A pregnant woman needs double the amount of iron to prevent anemia due to the higher volume of blood in your system. Low iron has also been linked to preterm birth as well as low birth weight. Make sure you are getting all the iron you need with iron-rich foods such as lean red meat, poultry and fish, beans or leafy greens like spinach. Your doctor may also prescribe an iron supplement during your pregnancy for extra insurance. A blood test during pregnancy will check your iron levels to make sure you are not anemic.

Increase Your Calcium

Calcium is vital to growing healthy bones and teeth. Because calcium is stored in your bones, the baby will draw on this supply if you aren’t providing enough in your diet.

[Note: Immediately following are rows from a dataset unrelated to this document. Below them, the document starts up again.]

(** ** Putting the READs of one operation together *)

Lemma collect_chunks_ok fuel i c fh off chunks data eof pos b w : fs w = f → fits b → 4 <= Z.of_nat fuel →
  content fh = Some c → contiguous fh pos chunks.*1 → Forall (λ op, rd_count op <= U32_MAX) chunks.*1 →
  0 <= off <= pos → pos + span chunks.*1 <= U64_MAX → Forall (λ '(op, r), ∃ v, r = Some v ∧ read_answer s f op v) chunks →
  filled c off (pos - off) data eof →
  returns (collect_chunks rpc xdr_len fuel i chunks data eof) b w (λ r b' w', kept b b' ∧ fs w' = f ∧
    match r with
    | Ok (data', eof') => filled c off (pos - off + span chunks.*1) data' eof'
    | Err e => VfError.index e = Some i
    end).
Proof.
  intros Hf Hb Hfuel Hc. revert data eof pos b w Hf Hb.
  induction chunks as [|[op r] chunks IH]; intros data eof pos b w Hf Hb Hcont Hcounts Hoff Hmax Hres Hd; cbn [collect_chunks].
  { apply returns_ret. split; [done|]. split; [done|]. cbn. by rewrite Z.add_0_r. }
  apply Forall_cons in Hres as [(v & -> & Hv) Hres]. cbn [fmap list_fmap fst] in *. apply Forall_cons in Hcounts as [Hcount Hcounts].
  destruct Hcont as (Hfh & Hpos & H0 & Hcont). cbn [span foldr] in *. fold (span chunks.*1) in *.
  pose proof (contiguous_span _ _ _ Hcont) as Hspan.
  rewrite !Z.add_assoc. destruct eof.
  - replace (pos - off + rd_count op) with (pos + rd_count op - off) by lia. apply IH; [done|done|done|done|lia|lia|done|].
    replace (pos + rd_count op - off) with (pos - off + rd_count op) by lia. apply filled_ended; [lia..|done].
  - destruct v as [chunk end_]. apply (returns_expect_bind _ (chunk, end_)); [done|].
    destruct (answer_partly _ _ Hv) as (c' & Hc' & Hp). rewrite Hfh, Hc in Hc'. injection Hc' as <-. cbn [fst snd] in Hp.
    eapply (returns_bind (complete_read_chunk _ _ _ _ _ _ _)); [apply (complete_chunk_ok fuel op i c); try done; [by rewrite Hfh|lia..]| |done].
    cbn beta iota. intros [[rcv e] more] b1 w1 (Hk & Hw & Hfill). eapply returns_mono.
    + apply (IH _ _ (pos + rd_count op)); [done|eauto with vnfs|done|done|lia|lia|done|]. rewrite Hpos in Hfill.
      replace (pos + rd_count op - off) with (pos - off + rd_count op) by lia. apply filled_app; [lia..|done|].
      by replace (off + (pos - off)) with pos by lia.
    + cbn beta. intros r b2 w2 (Hk2 & Hw2 & Hr). split; [by etrans|]. split; [done|].
      by replace (pos + rd_count op - off) with (pos - off + rd_count op) in Hr by lia.
Qed.

End Content.

(** ** Planning *)

Lemma be_val_nonneg b : 0 <= be_val b.
Proof.
  induction b as [|x b IH]; [done|]. rewrite be_val_cons. assert (0 <= byte_val x) by (unfold byte_val; lia).
  assert (0 < 256 ^ Z.of_nat (length b)) by (apply Z.pow_pos_nonneg; lia). nia.
Qed.

Lemma file_size_ok fh b w : fs w = f →
  returns (file_size rpc xdr_len fh) b w (λ r b' w', kept b b' ∧ fs w' = f ∧
    match r with Ok n => size_of s f fh n ∧ 0 <= n | Err _ => True end).
Proof.
  intros Hf. unfold file_size. eapply returns_bind.
  - apply returns_client. unfold Single.getattr. set (c := Compound.getattr _ _).
    destruct (quiet_exchange s rpc fs Hrpc Himp xdr_len (nfs b) c (λ res, CompoundRes.getattr res 2)
      (λ a, ∃ v, sp_getattr s f fh (Compound.bitmap [FATTR4_SIZE]) = Ok v ∧ v.2 = a) w) as (r & cl' & w' & -> & Hs & Hw & Hr);
      [done|by repeat constructor| |].
    { intros m rs res Hst Hcomp. rewrite Hf in Hst. cbn -[Compound.bitmap] in Hst. machine.
      pose proof (complete_accessors _ _ 1 _ Hcomp eq_refl) as H1.
      cbn -[vec_of CompoundRes.vec_bytes Compound.bitmap] in H1. rewrite vec_of_bytes in H1. eexists. split; [exact H1|eauto]. }
    exists r, cl', w'. split; [done|]. instantiate (1 := λ r b' w', kept b b' ∧ fs w' = f ∧
      match r with Ok a => ∃ v, sp_getattr s f fh (Compound.bitmap [FATTR4_SIZE]) = Ok v ∧ v.2 = a | Err _ => True end).
    cbn beta. split; [auto with vnfs|]. split; [congruence|]. by destruct r.
  - cbn beta iota. intros a b1 w1 (Hk & Hw & v & Hv & <-). apply returns_lift_bind. destruct (read_u64 v.2 0) as [[n k]|e] eqn:E; [|done].
    apply returns_ret. split; [done|]. split; [done|]. split; [by exists v, k|].
    unfold read_u64 in E. destruct (checked_add 0 8) as [j|]; [cbn [ok_or mbind result_bind] in E|done].
    destruct (get_range v.2 0 j); [|done]. injection E as <- _. apply be_val_nonneg.
  - done.
Qed.

Lemma resolve_offset_ok fd offset b w : fs w = f → cursors_ok b → match offset with At x => 0 <= x | _ => True end →
  returns (resolve_offset rpc xdr_len (Fd fd) offset) b w (λ r b' w', kept b b' ∧ fs w' = f ∧
    match r with Ok off => 0 <= off ∧ ∀ o, open_files b !! fd = Some o → starts s f o offset off | Err _ => True end).
Proof.
  intros Hf Hcur Hat. destruct offset as [x| |]; cbn [resolve_offset FileOperand.fd].
  - by apply returns_ret.
  - apply returns_gets. split; [done|]. split; [done|]. destruct (open_files b !! fd) as [o|] eqn:E; [|done].
    split; [exact (Hcur _ _ E)|]. by intros ? [= ->].
  - cbn [resolve_tcfile]. destruct (open_files b !! fd) as [o|] eqn:E.
    + eapply (returns_bind _ _ _ _ (λ r b' w', r = Ok (os_fh o) ∧ b' = b ∧ w' = w)).
      * apply returns_gets_bind. rewrite E. by apply returns_ret.
      * intros fh b' w' ([= ->] & -> & ->). eapply returns_mono; [by apply file_size_ok|]. cbn beta.
        intros r b' w' (Hk & Hw & Hr). split; [done|]. split; [done|]. destruct r as [n|]; [|done]. destruct Hr as [? ?].
        split; [done|]. by intros ? [= ->].
      * by intros e b' w' (? & _).
    + eapply (returns_bind _ _ _ _ (λ r b' w', (∃ e, r = Err e) ∧ b' = b ∧ w' = w)).
      * apply returns_gets_bind. rewrite E. by apply returns_fail; eauto.
      * intros fh b' w' ([? ?] & _); done.
      * intros e b' w' (_ & -> & ->). done.
Qed.

(** The READs planned for one operation. *)
Definition planned (b : NfsVecFs) (r : FileRead) (off : Z) (ops : list ReadOp) : Prop :=
  ∃ fd o, fr_file r = Fd fd ∧ open_files b !! fd = Some o ∧ starts s f o (fr_offset r) off ∧ 0 <= off ∧ off + fr_length r <= U64_MAX ∧
    contiguous (os_fh o) off ops ∧ span ops = fr_length r ∧ ops ≠ [] ∧ Z.of_nat (length ops) <= 1 + fr_length r ∧
    Forall (λ op, rd_count op <= U32_MAX) ops.
(** When the earlier writes to a file are done and no later one has begun, the
    file and its cursors are where the sequence has them. *)
Lemma current_offset ps b f i p fd o : requests_ok ps → written ps f → cursors ps b → ps !! i = Some p →
  (∀ k q, (k < i)%nat → ps !! k = Some q → pd_fh q = pd_fh p → pd_done q = true) →
  (∀ k q, (i <= k)%nat → ps !! k = Some q → pd_fh q = pd_fh p → pd_activated q = false) →
  fw_file (pd_write p) = Fd fd → open_files b !! fd = Some o →
  offs !! i = Some (seq_offset (Store (content f) (open_files b)) o (fw_offset (pd_write p))).
Proof.
  intros Hok Hw Hcur Hp Hbefore Hafter Hfd Ho. pose proof (proj2 Hok _ _ Hp) as Hr.
  destruct (seq_writes_at _ _ _ _ _ _ Hseq (rq_write _ _ Hr)) as (sti & off & fd' & o' & Hi & Hoff & Hfd' & Ho' & ->).
  rewrite Hfd in Hfd'. injection Hfd' as <-. rewrite Hoff. f_equal.
  destruct (seq_writes_char _ _ _ _ Hi) as (_ & Hview & Hfiles). cbn [st_view st_files] in *. rewrite <-zip_with_take in Hview, Hfiles.
  assert (Hilen : (i <= length ps)%nat) by (apply lookup_lt_Some in Hp; lia).
  destruct (rq_open _ _ Hr) as (fd1 & o0 & Hfd1 & Ho0 & Hfh & _). rewrite Hfd in Hfd1. injection Hfd1 as <-.
  rewrite Hfiles, Ho0 in Ho'. injection Ho' as <-. rewrite (Hcur fd), Ho0 in Ho. injection Ho as <-.
  unfold seq_offset. cbn [os_fh os_append os_cur_offset set_cur_offset st_view]. rewrite Hview, (Hw (os_fh o0)).
  rewrite <-(take_drop i ps). rewrite pieces_on_app, write_all_app, cursor_of_app.
  rewrite idle_view, settled_view, idle_cursor, (settled_cursor ps i fd o0); try done.
  - intros k q Hk Hq E. eapply Hbefore; [done..|congruence].
  - intros k q Hq. rewrite lookup_drop in Hq. destruct (at_cursor fd q) eqn:Hat; [|by rewrite andb_false_r].
    rewrite (Hafter (i + k)%nat q); [done|lia|done|]. rewrite Hfh. eapply at_cursor_fh; [by eapply (proj2 Hok)|done..].
  - intros k q Hk Hq E. eapply Hbefore; [done..|congruence].
  - intros k q Hq. rewrite lookup_drop in Hq. destruct (decide (pd_fh q = os_fh o0)) as [E|E]; [left|by right].
    pose proof (rq_active _ _ (proj2 Hok _ _ Hq)) as Ha. rewrite (Hafter (i + k)%nat q) in Ha; [apply Ha|lia|done|congruence].
Qed.

(** ** Filling a wave *)

(** What filling a wave does to a request: it may give it its place. *)
Definition evolved (p p' : pending) : Prop :=
  p' = p ∨ pd_activated p = false ∧ pd_done p = false ∧ Forall fresh_chunk (pd_chunks p) ∧
    ∃ off, p' = set_placed p off (place off (pd_chunks p)) ∧ (pd_positional p = true → off = pd_offset p).

Lemma evolved_same p p' : evolved p p' → pd_fh p' = pd_fh p ∧ pd_done p' = pd_done p ∧ pd_write p' = pd_write p ∧
  pd_positional p' = pd_positional p ∧ (pd_positional p = true → pd_range p' = pd_range p).
Proof. intros [->|(_ & _ & _ & off & -> & Hoff)]; [done|]. split_and!; try done. intros Hp. unfold pd_range. cbn. by rewrite (Hoff Hp). Qed.

Lemma fresh_place off cs : Forall fresh_chunk cs → Forall fresh_chunk (place off cs).
Proof. by apply Forall_place. Qed.

Lemma evolved_pieces x c ps ps' : Forall2 evolved ps ps' → write_all c (pieces_on x ps') = write_all c (pieces_on x ps).
Proof.
  intros H. revert c. induction H as [|p p' ps ps' Hp _ IH]; intros c; [done|]. change (p :: ps) with ([p] ++ ps).
  change (p' :: ps') with ([p'] ++ ps'). rewrite !pieces_on_app, !write_all_app, IH, !pieces_on_one. f_equal.
  destruct Hp as [->|(_ & _ & Hf & off & -> & _)]; [done|]. cbn [set_placed pd_fh pd_chunks]. destruct (decide (pd_fh p = x)); [|done].
  rewrite !pieces_fresh; [done..|by apply fresh_place].
Qed.

(** The files of the wave know the requests of the wave. *)
Definition knows_of (x : nfs_fh4) (pre : list pending) (entry : option WriteWaveAccess.t) : Prop :=
  match entry with
  | None => ∀ i q, pre !! i = Some q → pd_fh q = x → pd_done q = true
  | Some a => ∃ admitted, WaveLemmas.represents a admitted ∧
      ∀ i q, pre !! i = Some q → pd_fh q = x → pd_done q = false → WriteWaveAccess.positional a = true →
        pd_positional q = true ∧ pd_range q ∈ admitted
  end.
Definition wave_knows (pre : list pending) (files : gmap bytes WriteWaveAccess.t) : Prop := ∀ x, knows_of x pre (files !! x).

Lemma lookup_snoc {A} (l : list A) x i y : (l ++ [x]) !! i = Some y → l !! i = Some y ∨ y = x.
Proof. intros [?|[_ H]]%lookup_app_Some; [by left|right]. by apply list_lookup_singleton_Some in H as [_ <-]. Qed.

Lemma knows_more x pre p entry : pd_done p = true ∨ pd_fh p ≠ x → knows_of x pre entry → knows_of x (pre ++ [p]) entry.
Proof.
  intros Hp. destruct entry as [a|].
  - intros (admitted & Ha & H). exists admitted. split; [done|]. intros i q [Hq| ->]%lookup_snoc E Hd; [by eapply H|]. destruct Hp; congruence.
  - intros H i q [Hq| ->]%lookup_snoc E; [by eapply H|]. by destruct Hp.
Qed.
(** * Risk & Quality Issue Tracker: the analytics engine of [risk_analyzer.py]

    A shallow embedding of class [RiskAnalyzer] and the properties of its
    scoring, selection and register-building stages.

    Cells.  [pd.read_csv] leaves a blank or NA-like field as a missing
    value, so every cell of the loaded table is optional: [None] is the NaN
    of the frame.  What pandas does with missing values is part of the
    model: [groupby] drops the rows whose key is missing, ['count'] counts
    the values present, the reductions skip NaN, and a comparison with NaN
    is false.

    Numbers.  The source computes on binary64 columns.  The scoring stage
    is embedded twice.  [Binary64] has it on the kernel's binary64 floats,
    with the operations in the order of the source and the library
    routines as they compute: [np.round] (scale, [rint], unscale), the
    Kahan sum of the grouped mean, numpy's percentile; what the claims say
    about the numbers themselves is stated there.  [RiskAnalyzer] has the
    whole class on exact rationals ([Q]): a finite float is the rational it
    denotes and arithmetic is exact, so its theorems speak about which rows
    there are, their counts, their order and their bounds, not about
    rounding error.  A quotient of two counts can also be infinite, see
    [Num.xcell].

    Library calls.  [groupby], [quantile], [reindex], [sort_values] are
    pandas functions, embedded here by their documented behaviour.  The
    default sort kind of [sort_values] is numpy's quicksort, which is not
    stable: it enters the model as the interface [ArgSort], of which the
    contract is a permutation of the positions that puts the keys in
    non-decreasing order.  [Quicksort] is numpy's own routine, an instance
    of the interface; on at most 17 keys it is an insertion sort, as the
    stable instance [Sorts] is.

    Scope.  The analysis methods, the report printer, the run and [main]
    are embedded with the state they read and write ([self.df],
    [self.risk_summary], the printed lines, the file written).
    [export_results] is left out. *)

From Stdlib Require Import String Ascii QArith Qround Qabs ZArith Bool Lia List.
From Stdlib Require Import Permutation Sorted Morphisms.
From Stdlib Require Import Floats.
From Stdlib Require Uint63.
Import ListNotations.

Open Scope Q_scope.

(** ** Numeric layer *)

Module Num.

(** A float cell of a frame: [None] is NaN. *)
Definition cell := option Q.

(** A float cell that can also be infinite.  Dividing one integer column
    by another is a float division: a positive count over 0 is [inf], 0
    over 0 is NaN. *)
Inductive xcell : Type :=
| Fin (x : Q)
| Inf
| NaN.

Definition xmap (f : Q -> Q) (c : xcell) : xcell :=
  match c with
  | Fin x => Fin (f x)
  | Inf => Inf
  | NaN => NaN
  end.

(** ['count']: the number of values present. *)
Fixpoint count {A : Type} (cs : list (option A)) : nat :=
  match cs with
  | [] => 0%nat
  | Some _ :: cs' => S (count cs')
  | None :: cs' => count cs'
  end.

Definition of_nat (n : nat) : Q := inject_Z (Z.of_nat n).

(** [a / b] for two integer columns. *)
Definition div_counts (a b : nat) : xcell :=
  match b, a with
  | O, O => NaN
  | O, S _ => Inf
  | S _, _ => Fin (of_nat a / of_nat b)
  end.

(** numpy's [rint]: the nearest integer, halves to the even neighbour. *)
Definition round_half_even (x : Q) : Z :=
  let f := Qfloor x in
  match Qcompare (x - inject_Z f) (1 # 2) with
  | Lt => f
  | Gt => (f + 1)%Z
  | Eq => if Z.even f then f else (f + 1)%Z
  end.

Definition pow10 (d : nat) : Q := inject_Z (10 ^ Z.of_nat d).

It’s important therefore to increase your intake of calcium during pregnancy so that your stores are not depleted by the baby. You need healthy bones and teeth too! Dairy products such as milk, cheese and yogurt are the best sources of calcium. If you can’t eat dairy products due to dietary restrictions or lactose intolerance, look for foods fortified with calcium such as orange juice. Foods such as salmon and leafy greens can also provide calcium.

Folate for a Healthy Baby

Even when you are just trying to conceive, you need to increase your intake of folate or folic acid. This important nutrient protects your baby from serious neural tube defects and may also ward off preterm labor. Because folate is so vital even in the early weeks of a pregnancy, getting extra is important when you are trying to become pregnant. If you are already adding it to your diet, your baby will get the benefits from the time you conceive. Get folate in citrus fruits, leafy greens, and dried beans. You should also take a prenatal vitamin containing folic acid.

The Right Fat

Fats are extremely important for your baby’s eye and brain development, but make sure you are eating the right kind. Look for foods containing unsaturated fats and healthy Omega-3 fatty acids, such as nuts, oils like olive and canola, and fish like salmon and tuna.

Fill Up on Fiber

Fiber will keep you full, give you sustained energy, and also help prevent the constipation that plagues so many pregnant women. It has also been linked with a lower risk of gestational diabetes. Get fiber in foods like fruits and vegetables and whole-grains such as oatmeal, whole wheat bread, and brown rice.

Make sure you are eating a balanced diet that includes these and all the other important nutrients throughout your pregnancy.